O Pleno do Tribunal de Contas do Estado do Acre (TCE-AC) aprovou, por unanimidade, durante sessão ordinária realizada nesta quinta-feira (16), o voto da relatora, conselheira-substituta Maria de Jesus Carvalho de Souza, determinando a emissão de medida cautelar para suspender imediatamente os pagamentos pendentes do Contrato nº 05/2026, firmado pela Secretaria de Estado de Indústria, Ciência e Tecnologia (SEICT), bem como a validade da Ata de Registro de Preços nº 01/2026, até o julgamento definitivo do mérito pela Corte de Contas. A decisão foi acompanhada pelos conselheiros Ronald Polanco, Jorge Malheiro, Naluh Gouveia e Mário Sérgio Neri.
A medida foi adotada no âmbito de processo de inspeção instaurado pelo Tribunal para verificar a regularidade do Pregão Eletrônico nº 570/2025/SEICT e da execução do contrato destinado ao fornecimento do Sistema de Compras Governamentais do Acre, incluindo módulos integrados e serviços especializados em Tecnologia da Informação (TI), cujo valor global é de R$ 9.561.524,50.

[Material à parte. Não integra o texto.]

(** ** Calls in sequence *)

Lemma run_app (rbd : rbd_t) (ops1 ops2 : list op) (st : state) :
  run rbd (ops1 ++ ops2) st
  = ((run rbd ops1 st).1 ++ (run rbd ops2 (run rbd ops1 st).2).1,
     (run rbd ops2 (run rbd ops1 st).2).2).
Proof.
  revert st. induction ops1 as [|o ops1 IH]; intros st; simpl.
  - by destruct (run rbd ops2 st).
  - destruct (step rbd o st) as [r st1]. rewrite IH.
    by destruct (run rbd ops1 st1).
Qed.

Lemma run_put_cons (rbd : rbd_t) (d : list byte) (ops : list op) (st : state) :
  run rbd (Put d :: ops) st
  = (PutR (ring_buffer_put rbd d st).1
       :: (run rbd ops (ring_buffer_put rbd d st).2).1,
     (run rbd ops (ring_buffer_put rbd d st).2).2).
Proof.
  simpl. destruct (ring_buffer_put rbd d st) as [err st1]. simpl.
  by destruct (run rbd ops st1).
Qed.

Lemma run_get_cons (rbd : rbd_t) (ops : list op) (st : state) :
  run rbd (Get :: ops) st
  = (GetR (ring_buffer_get rbd st).1.1 (ring_buffer_get rbd st).1.2
       :: (run rbd ops (ring_buffer_get rbd st).2).1,
     (run rbd ops (ring_buffer_get rbd st).2).2).
Proof.
  simpl. destruct (ring_buffer_get rbd st) as [[err out] st1]. simpl.
  by destruct (run rbd ops st1).
Qed.
(** * socrata-py: the chunked upload of [socrata/sources.py]

    A shallow embedding of [ChunkIterator] and of the upload entry points of
    [Source], with the properties of the chunk accounting, of the commit
    decision and of the failure paths.

    Python integers are unbounded, so they are [Z]; a [bytes] value is a
    [list byte]; a tuple is a product; an exception is a constructor of
    [exn] carried by [result]. *)

From Stdlib Require Import String.
From Stdlib Require Import ZArith List Lia Bool Permutation Sorted Finite.
From Stdlib Require Import DecimalString DecimalZ DecimalPos.
Import ListNotations.

Local Open Scope Z_scope.

(** ** Exceptions and results *)

Inductive exn : Type :=
| StopIteration
| IndexError
| AttributeError (attr : string)
| TransportError (status : Z).

Inductive result (A : Type) : Type :=
| Ok (a : A)
| Raise (e : exn).

Arguments Ok {A} a.
Arguments Raise {A} e.

(** ** The objects handed over as [file_handle]

    [FileObj unread] is a binary file object, seen through the bytes it has
    not delivered yet: an [io.BytesIO], an unbuffered file, or the buffered
    handle that [open(path, 'rb')] gives.  For a size of 0 or more, and for
    -1, [read] is the same on all of them.  Below -1 the buffered handle
    raises [ValueError] where the others still return all that is left; that
    exception is not modelled, so nothing is stated here about a buffered
    handle read with a size below -1.
    [BytesObj] is a plain [bytes] value, which has no [read] attribute. *)

Inductive pyobj : Type :=
| FileObj (unread : list Byte.byte)
| BytesObj (value : list Byte.byte).

(** [f.read(size)]: at most [size] bytes, all that is left when [size] is
    -1 (or, for [io.BytesIO] and unbuffered files, any negative size), and
    [b''] at the end of the file. *)
Definition read (f : pyobj) (size : Z) : result (list Byte.byte) * pyobj :=
  match f with
  | FileObj unread =>
      if size <? 0 then (Ok unread, FileObj [])
      else (Ok (firstn (Z.to_nat size) unread),
            FileObj (skipn (Z.to_nat size) unread))
  | BytesObj _ => (Raise (AttributeError "read"%string), f)
  end.

(** [len(read)] *)
Definition len (b : list Byte.byte) : Z := Z.of_nat (length b).

(** Truth value of a [bytes] object: [not b] holds for [b''] only. *)
Definition not_ (b : list Byte.byte) : bool :=
  match b with [] => true | _ :: _ => false end.

(** ** ChunkIterator *)

(** [(this_seq, this_byte_offset, self.byte_offset, read)] *)
Definition Chunk : Type := Z * Z * Z * list Byte.byte.

Definition chunk_seq (c : Chunk) : Z := let '(s, _, _, _) := c in s.
Definition chunk_begin (c : Chunk) : Z := let '(_, b, _, _) := c in b.
Definition chunk_end (c : Chunk) : Z := let '(_, _, e, _) := c in e.
Definition chunk_payload (c : Chunk) : list Byte.byte :=
  let '(_, _, _, p) := c in p.

Record ChunkIterator : Type := mkChunkIterator {
  _filelike : pyobj;
  _chunk_size : Z;
  seq_num : Z;
  byte_offset : Z
}.

Definition __init__ (filelike : pyobj) (chunk_size : Z) : ChunkIterator :=
  {| _filelike := filelike; _chunk_size := chunk_size;
     seq_num := 0; byte_offset := 0 |}.

(** The body of [__next__], as one function of the iterator's fields: the
    whole body runs under [self.lock] (module [Threads] below has the lock
    and the single statements). *)
Definition __next__ (self : ChunkIterator) : result Chunk * ChunkIterator :=
  match read (_filelike self) (_chunk_size self) with
  | (Raise e, f') =>
      (Raise e, mkChunkIterator f' (_chunk_size self) (seq_num self) (byte_offset self))
  | (Ok rd, f') =>
      if not_ rd then
        (Raise StopIteration,
         mkChunkIterator f' (_chunk_size self) (seq_num self) (byte_offset self))
      else
        let this_seq := seq_num self in
        let this_byte_offset := byte_offset self in
        let self' :=
          mkChunkIterator f' (_chunk_size self)
            (seq_num self + 1) (byte_offset self + len rd) in
        (Ok (this_seq, this_byte_offset, byte_offset self', rd), self')
  end.

(** [list(iterator)]: call [__next__] until it raises.  [StopIteration] ends
    the loop; any other exception leaves it.  [None] is "out of fuel". *)
Fixpoint collect (fuel : nat) (it : ChunkIterator)
  : option (result (list Chunk) * ChunkIterator) :=
  match fuel with
  | O => None
  | S fuel' =>
      match __next__ it with
      | (Raise StopIteration, it') => Some (Ok [], it')
      | (Raise e, it') => Some (Raise e, it')
      | (Ok c, it') =>
          match collect fuel' it' with
          | Some (Ok cs, it'') => Some (Ok (c :: cs), it'')
          | other => other
          end
      end
  end.

(** Bytes the iterator has still to read. *)
Definition unread_bytes (f : pyobj) : list Byte.byte :=
  match f with FileObj u => u | BytesObj _ => [] end.

(** Every chunk takes at least one byte, so one call more than there are
    bytes is enough. *)
Definition chunks_of (stream : list Byte.byte) (chunk_size : Z)
  : option (result (list Chunk) * ChunkIterator) :=
  collect (S (length stream)) (__init__ (FileObj stream) chunk_size).

(** ** What the chunk accounting is required to satisfy *)

(** The ranges [[chunk_begin, chunk_end)] follow one another from [from]
    up to [upto]: no gap, no overlap. *)
Fixpoint tiles (from upto : Z) (cs : list Chunk) : Prop :=
  match cs with
  | [] => from = upto
  | c :: cs' => chunk_begin c = from /\ from < chunk_end c /\ tiles (chunk_end c) upto cs'
  end.

(** Sequence numbers are [first, first + 1, ...] in list order. *)
Fixpoint numbered (first : Z) (cs : list Chunk) : Prop :=
  match cs with
  | [] => True
  | c :: cs' => chunk_seq c = first /\ numbered (first + 1) cs'
  end.

(** Each payload is as long as its range and no longer than [bound]. *)
Definition payload_ok (bound : Z) (c : Chunk) : Prop :=
  len (chunk_payload c) = chunk_end c - chunk_begin c /\
  1 <= len (chunk_payload c) <= bound.

Definition payloads (cs : list Chunk) : list Byte.byte :=
  concat (map chunk_payload cs).


(** ** Resources, collaborator calls and their log *)

(** A [Source] resource, as far as the upload looks at it: which remote
    resource it mirrors and [attributes['parse_options']['parse_source']]. *)
Record Source : Type := mkSource {
  source_id : Z;
  parse_source : bool
}.

(** The reply of [initiate]. *)
Record InitResponse : Type := mkInitResponse {
  preferred_chunk_size : Z;
  preferred_upload_parallelism : Z
}.

(** One entry per request sent to the service, in the order of sending. *)
Inductive event : Type :=
| EInitiate (self : Source) (content_type : string)
| EChunk (self : Source) (seq_num byte_offset : Z) (bytes : list Byte.byte)
| ECommit (self : Source) (seq_num byte_offset : Z)
| EShow (self : Source)
| EChangeParseOption (self : Source) (name : string) (value : bool).

(** A call returns, raises, or never comes back. *)
Inductive outcome (A : Type) : Type :=
| Returns (a : A)
| Raises (e : exn)
| Hangs.

Arguments Returns {A} a.
Arguments Raises {A} e.
Arguments Hangs {A}.

(** Computations that send requests: the requests sent, then the outcome. *)
Definition M (A : Type) : Type := list event * outcome A.

Definition ret {A : Type} (a : A) : M A := ([], Returns a).

Definition bind {A B : Type} (m : M A) (k : A -> M B) : M B :=
  match m with
  | (log, Returns a) => let (log', r) := k a in (log ++ log', r)
  | (log, Raises e) => (log, Raises e)
  | (log, Hangs) => (log, Hangs)
  end.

Durante a instrução processual, a equipe técnica do TCE-AC identificou fortes indícios de irregularidades na fase preparatória da licitação, na formação do orçamento estimativo, no julgamento das propostas, na modelagem contratual e na execução do ajuste. Entre os principais achados estão possíveis restrições à competitividade, indícios de direcionamento da contratação, irregularidades na pesquisa de preços, possível simulação de competitividade entre empresas participantes e ausência de evidências suficientes da efetiva entrega da solução tecnológica contratada.
O relatório técnico também aponta que, durante diligência realizada na sede da SEICT, foi constatado que mais de R$ 6,4 milhões — aproximadamente 70% do valor do contrato — já haviam sido pagos, embora o sistema não estivesse disponível para utilização pelo órgão, indicando possível pagamento sem a correspondente entrega do objeto contratado.
Ao fundamentar seu voto, a relatora destacou que os elementos constantes nos autos demonstram, em análise preliminar, a presença dos requisitos legais para a concessão da medida cautelar: a plausibilidade jurídica das irregularidades apontadas (fumus boni iuris) e o risco de agravamento dos prejuízos ao patrimônio público (periculum in mora), caso a execução financeira do contrato permanecesse em curso.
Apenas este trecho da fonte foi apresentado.